Montpellier : tentative de suicide après un rejet de demande d’asile

Le Poing Publié le 7 août 2019 à 11:37 (mis à jour le 8 août 2019 à 14:35)

Le drame survenu mercredi en présence des enfants de la malheureuse illustre l’effet destructeur des procédures opposées aux demandeurs d’asile

Mercredi 31 juillet, Madame S. S., Guinéenne, reçoit de l’OFPRA (Office français pour la protection des réfugiés et apatrides) les décisions concernant ses demandes d’asile en faveur de ses deux fillettes. Toutes deux sont rejetées. L’une des petites, née en France, aura un an ce 15 août. L’autre, née en Guinée, fête ses six ans. 

Alors que son compagnon – et père de la plus jeune enfant – est sorti effectuer des démarches, Madame S. S. tente de se jeter dans le vide depuis la fenêtre de l’appartement qu’occupe la famille, à un cinquième étage, dans le quartier de la gare à Montpellier. Mais les menaces de l’enfant de six ans, de l’accompagner dans son geste fatal, la retiennent. Elle se saisit alors d’un couteau, et entreprend de se tailler les veines – ce que l’enfant serait alors incapable de reproduire sur elle-même.

Quand revient le père, la maman baigne dans son sang dans le hall de l’appartement, avant qu’elle soit évacuée par le SAMU vers l’hôpital où elle sera prise en charge. Des accompagnants français de ce couple, authentifient le récit qui en est fait au Poing, dans la journée du lundi 5 août. D., frère de Mme S. S. a demandé cet entretien, convaincu qu’ « il faut alerter les gens sur la façon dont les procédures administratives de la demande d’asile peuvent finir par détruire des gens, qui sont poussés à bout ».

Mme S. S. et son compagnon, A-A M’B, lui camerounais, sont arrivés en France voici un an et demi, après un périple de plus de deux ans via la mer, et des attentes au Maroc et en Espagne. Mme S. S. argue des risques de graves démêlées avec sa famille, et notamment d’excision sur ses filles, en cas de renvoi en Guinée. Elle-même présente un certificat dresssé au CHU de Montpellier, faisait état d’excision sur sa propre personne (cela en appui de sa propre demande personnelle d’asile, déjà rejetée).

Concernant les fillettes, l’OFPRA justifie sa décision par le fait que la plus jeune, récemment issue du couple formé avec A-A M’B bénéficie de la double nationalité guinéenne et camerounaise (celle de son père), alors que le Cameroun ne présente pas de risque particulier. Il est à noter qu’en cas de séparation et retour forcés, rien n’indique que les enfants ne suivent pas plutôt leur mère vers la Guiné, au lieu du Cameroun paternel.

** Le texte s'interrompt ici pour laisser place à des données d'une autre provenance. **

(** * aem_to_normalized: the normalization engine, embedded and verified

    A shallow embedding of [aem_to_normalized.py].  The script turns a flat
    list of AEM content records into four tables ([content],
    [content_to_text], [content_to_content], [content_to_attribute]).

    Conventions of the embedding.
    - Parsed JSON is the inductive type [json]; JSON numbers are integers
      (floating point values are outside the model).  A [JDict] is an
      association list read by first match, so it denotes the Python dict
      that binds every key to its first entry.
    - Python strings are [string]s (UTF-8 bytes).  The operations modelled
      here in full ([startswith], [in], [split], [rstrip] on an ASCII
      separator) act the same on bytes and on code points.
    - A Python exception is the [Raise] branch of [result].
    - Builtins whose meaning depends on Unicode tables, on the clock or on
      the network are fields of [Runtime]. *)

From Stdlib Require Import String Ascii List ZArith Bool Lia Arith.
From Stdlib Require Import DecimalString.
Import ListNotations.

Local Open Scope string_scope.
Local Open Scope list_scope.

Set Implicit Arguments.
Set Warnings "-register-all".

(** ** Exceptions *)

Inductive exn : Type :=
| AttributeError
| TypeError
| KeyError
| ValueError.

Inductive result (A : Type) : Type :=
| Ok (a : A)
| Raise (e : exn).

Arguments Ok {A} a.
Arguments Raise {A} e.

Definition bind {A B : Type} (m : result A) (f : A -> result B) : result B :=
  match m with
  | Ok a => f a
  | Raise e => Raise e
  end.

Notation "x <- m ;; k" := (bind m (fun x => k))
  (at level 61, m at next level, right associativity).
Notation "' pat <- m ;; k" := (bind m (fun x => match x with pat => k end))
  (at level 61, pat pattern, m at next level, right associativity).

(** [for x in l: st = body x st], stopping at the first exception. *)
Fixpoint for_each {A S : Type} (body : A -> S -> result S) (l : list A) (st : S)
  : result S :=
  match l with
  | [] => Ok st
  | x :: l' => st' <- body x st ;; for_each body l' st'
  end.

(** [for idx, x in enumerate(l)], counting from [idx]. *)
Fixpoint for_enumerate {A S : Type} (body : Z -> A -> S -> result S)
  (idx : Z) (l : list A) (st : S) : result S :=
  match l with
  | [] => Ok st
  | x :: l' => st' <- body idx x st ;; for_enumerate body (idx + 1)%Z l' st'
  end.

(** ** JSON values *)

Inductive json : Type :=
| JNull
| JBool (b : bool)
| JInt (z : Z)
| JStr (s : string)
| JList (l : list json)
| JDict (d : list (string * json)).

(** Python truth value. *)
Definition truthy (v : json) : bool :=
  match v with
  | JNull => false
  | JBool b => b
  | JInt z => negb (z =? 0)%Z
  | JStr s => negb (s =? "")
  | JList l => match l with [] => false | _ => true end
  | JDict d => match d with [] => false | _ => true end
  end.

(** [a or b]. *)
Definition py_or (a b : json) : json := if truthy a then a else b.

Fixpoint lookup {V : Type} (k : string) (d : list (string * V)) : option V :=
  match d with
  | [] => None
  | (k', v) :: d' => if k' =? k then Some v else lookup k d'
  end.

Definition from_option {A : Type} (d : A) (o : option A) : A :=
  match o with Some a => a | None => d end.

(** [v.get(k, dflt)]: only a dict has the method. *)
Definition py_get (v : json) (k : string) (dflt : json) : result json :=
  match v with
  | JDict d => Ok (from_option dflt (lookup k d))
  | _ => Raise AttributeError
  end.

(** [d.get(k)] on a value already known to be a dict. *)
Definition dict_get (d : list (string * json)) (k : string) : json :=
  from_option JNull (lookup k d).

(** ** Strings *)

Definition startswith (s p : string) : bool := String.prefix p s.

(** [sub in s]. *)
Fixpoint contains (sub s : string) : bool :=
  String.prefix sub s ||
  match s with
  | EmptyString => false
  | String _ s' => contains sub s'
  end.
(* ===== verification/UrlParser.v ===== *)
(** * services/url_parser.go

    A request path [/<hash or mod>/<path>~<mod>[:<extra>]/<rest>~...] is split
    into a [Source].  [extractMod] cuts the rightmost [~] segment whose type is
    a configured modifier; [Parse] then strips the remaining ones to find the
    origin path. *)

From S2P Require Import Prelude GoStrings GoUrl ServicesConfig.

Record Mod := mkMod {
  mod_Type : string;
  mod_Path : string;
  mod_Extra : string;
  mod_Name : string
}.

Record Source := mkSource {
  src_Type : string;
  src_Name : string;
  InfoHash : string;
  src_Path : string;
  OriginPath : string;
  Token : string;
  ApiKey : string;
  Query : string;
  src_Mod : option Mod
}.

#[export] Instance Mod_eq_dec : EqDecision Mod.
Proof. solve_decision. Defined.
#[export] Instance Source_eq_dec : EqDecision Source.
Proof. solve_decision. Defined.

Definition GetKey (s : Source) : string :=
  let key := InfoHash s +:+ src_Type s in
  match src_Mod s with
  | Some m => key +:+ src_Path s +:+ mod_Type m +:+ mod_Extra m
  | None => key
  end.

Definition GetEdgeType (s : Source) : string :=
  match src_Mod s with Some m => mod_Type m | None => src_Type s end.

Definition GetEdgeName (s : Source) : string :=
  match src_Mod s with Some m => mod_Name m | None => src_Name s end.

(** ** Hashes *)

(** The character class [[0-9a-f]]. *)
Definition hash_byte (c : ascii) : bool := in_range 48 57 c || in_range 97 102 c.

Fixpoint hash_run (s : string) : nat :=
  match s with
  | "" => 0
  | String c s => if hash_byte c then S (hash_run s) else 0
  end.

(** [regexp.MatchString("[0-9a-f]{5,40}", hash)]: the expression has no
    anchors, so it matches at any position that starts five hash bytes. *)
Fixpoint checkHash (hash : string) : bool :=
  (5 <=? hash_run hash) ||
  match hash with
  | "" => false
  | String _ s => checkHash s
  end.

(** ** Modifiers *)

(** The loop over [GetMods()] that both functions run: the first modifier
    equal to [t] in iteration order. *)
Definition match_mod (order : list string) (t : string) : option string :=
  snd <$> list_find (λ v, t = v) (GetMods order).

(** The fields the loop of [extractMod] leaves behind. *)
Record found := mkFound {
  f_newPath : string;
  f_p : list string;
  f_t : string;
  f_e : string;
  f_name : string
}.

(** The first two string slices of an iteration: [p] and [t] before the colon
    is split off. *)
Definition seg_parts (last : string) : list string := split_n2 last "/".
Definition seg_head (last : string) : string := default "" (head (seg_parts last)).

Section parser.
Context (configs : ServicesConfig).

(** The [for] loop of [extractMod]; [orders k] is the order in which the
    [k]-th call of [GetMods] ranges, [e] the variable of the source, which an
    iteration assigns only when its segment has a colon.  [index] decreases at
    every iteration, so [S index] is enough fuel. *)
Fixpoint extract_loop (fuel : nat) (orders : nat → list string) (path : string)
    (index : nat) (e : string) : outcome (option found) :=
  match fuel with
  | 0 => Panic "out of fuel"
  | S fuel =>
      match last_index (str_take index path) "~" with
      | None => Ok None
      | Some index =>
          let first := str_take index path in
          let last := str_drop (index + 1) path in
          let p := seg_parts last in
          let t := seg_head last in
          let ee := split_n2 t ":" in
          let '(t, e) := match ee with [t; e] => (t, e) | _ => (t, e) end in
          match match_mod (orders fuel) t with
          | Some v =>
              match GetMod configs v with
              | Some c => Ok (Some (mkFound first p t e (cfg_Name c)))
              | None => Panic "invalid memory address or nil pointer dereference"
              end
          | None => extract_loop fuel orders path index e
          end
      end
  end.

Definition extractMod (orders : nat → list string) (path : string)
  : outcome (string * option Mod) :=
  if negb (occurs "~" path) then Ok (path, None) else
  r ← extract_loop (S (slen path)) orders path (slen path) "";
  match r with
  | None => Ok (path, None)
  | Some f =>
      let modPath := "/" +:+ match f_p f with [_; rest] => rest | _ => "" end in
      let modPath := filepath_clean modPath in
      Ok (f_newPath f, Some (mkMod (f_t f) modPath (f_e f) (f_name f)))
  end.

(** The second loop of [Parse]; every iteration shortens [originPath]. *)
Fixpoint origin_loop (fuel : nat) (orders : nat → nat → list string) (originPath : string)
  : outcome string :=
  match fuel with
  | 0 => Panic "out of fuel"
  | S fuel =>
      r ← extractMod (orders fuel) originPath;
      match r with
      | (originPath, None) => Ok originPath
      | (originPath, Some _) => origin_loop fuel orders originPath
      end
  end.

(** The orders of the map iterations of one call of [Parse]: of its own call
    of [GetMods], of the first call of [extractMod] and of those of the loop. *)
Record parse_orders := mkOrders {
  o_type : list string;
  o_first : nat → list string;
  o_loop : nat → nat → list string
}.

Definition Parse (o : parse_orders) (url : URL) : outcome Source :=
  let urlPath := url_path url in
  if decide (urlPath = "") then Err (ErrNew "Empty url") else
  let p := split_n2 (str_drop 1 urlPath) "/" in
  let hash := default "" (head p) in
  if decide (hash = "") then Err (ErrNew "Empty hash") else
  let sourceType := default "default" (match_mod (o_type o) hash) in
  match GetMod configs sourceType with
  | None => Panic "invalid memory address or nil pointer dereference"
  | Some c =>
      let sourceName := cfg_Name c in
      if bool_decide (sourceType = "default") && negb (checkHash hash)
      then Err (ErrNew ("Wrong hash=" +:+ hash)) else
      let path := "/" +:+ match p with [_; rest] => rest | _ => "" end in
      m ← wrap_err ("failed to extract mod from path=" +:+ path)
            (extractMod (o_first o) path);
      let '(newPath, mod_) := m in
      originPath ← wrap_err ("failed to extract mod from path=" +:+ path)
            (origin_loop (S (slen newPath)) (o_loop o) newPath);
      Ok (mkSource sourceType sourceName hash newPath originPath
            (query_get url "token") (query_get url "api-key") (url_raw_query url) mod_)
  end.

(** ** Iteration orders do not matter *)

Definition valid_orders (o : parse_orders) : Prop :=
  ranges configs (o_type o) ∧ (∀ i, ranges configs (o_first o i)) ∧
  (∀ i j, ranges configs (o_loop o i j)).

(** [t] is a configured modifier. *)
Definition is_mod (t : string) : Prop := t ≠ "default" ∧ is_Some (configs !! t).
#[export] Instance is_mod_dec t : Decision (is_mod t).
Proof. unfold is_mod. apply _. Defined.

Lemma match_mod_spec order t :
  ranges configs order → match_mod order t = if decide (is_mod t) then Some t else None.
Proof.
  intros Hr. unfold match_mod. destruct (list_find _ _) as [[i v]|] eqn:Hf.
  - apply list_find_Some in Hf as (Hv & <- & _). apply list_elem_of_lookup_2 in Hv.
    apply (GetMods_elem configs) in Hv; [|done]. by rewrite decide_True.
  - apply list_find_None in Hf. rewrite Forall_forall in Hf.
    rewrite decide_False; [done|]. intros Hm.
    apply (Hf t); [|done]. by apply (GetMods_elem configs).
Qed.

(** ** What [extractMod] finds

    A declarative account of the loop: the segment after the tilde at
    position [i] has a type and perhaps a colon with an extra; the modifier is
    the one of the rightmost segment whose type is configured. *)

Definition tilde_at (path : string) (i : nat) : Prop := String.get i path = Some "~"%char.
Definition seg_type (path : string) (i : nat) : string :=
  default "" (head (split_n2 (seg_head (str_drop (i + 1) path)) ":")).
Definition seg_colon (path : string) (i : nat) : option string :=
  match split_n2 (seg_head (str_drop (i + 1) path)) ":" with [_; e] => Some e | _ => None end.
Definition seg_rest (path : string) (i : nat) : string :=
  match seg_parts (str_drop (i + 1) path) with [_; rest] => rest | _ => "" end.
Definition mod_at (path : string) (i : nat) : Prop :=
  tilde_at path i ∧ is_mod (seg_type path i).
#[export] Instance tilde_at_dec path i : Decision (tilde_at path i).
Proof. unfold tilde_at. apply _. Defined.
#[export] Instance mod_at_dec path i : Decision (mod_at path i).
Proof. unfold mod_at. apply _. Defined.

Quant à la plus âgée, issue d’une liaison précédente, l’OFPRA estime qu’il n’est pas prouvé qu’elle ne soit pas en fait issue du même père, ce qui la ferait alors bénéficiaire de la même double nationalité. Le certificat de naissance fourni à l’appui de la demande serait sujet à caution. La maman se défend : « En Afrique, ça ne se passe pas comme en France, c’est moins organisé, le certificat de naissance n’est pas automatiquent rentré dans les usages, et celui-ci a donc été établi tardivement, pour les besoins de la constitution du dossier. Pourquoi ne pas pratiquer un test d’ADN, on verra bien que les deux ne sont pas du même père » proteste Mme S. S., rejointe en cela par son compagnon.

Un recours sera engagé. Les accompagnateurs français, déjà mentionnés, estiment que le dossier reste parfaitement défendable, d’un point de vue juridique. Il est à noter l’étonnement des parents, du fait qu’aucun entretien spécifique n’a été organisé pour traiter des dossiers de demande d’asile des deux fillettes ; les conclusions produites renvoient, partiellement, à des observations effectuées pour la demande de la mère, précédente et distincte.

Sans préjuger de rien sur ce plan réglementaire, difficile à démêler pour qui n’en est pas spécialiste, il est à constater que le geste de Mme S. S., susceptible de déboucher sur une mesure médicale d’internement, illustre la fragilisation extrême des personnes relevant des procédures interminables et souvent opaques qui sont opposées aux demandeurs d’asile. Bien des militants, et autres spécialistes, finissent par considérer que cet effet de fragilisation, voire d’épuisement, compte parmi les objectifs délibérément recherchés par les dispositifs dissuasifs mis en place, qu’affrontent des personnes au départ assez solides pour prendre des risques considérables dans l’espoir d’une vie meilleure.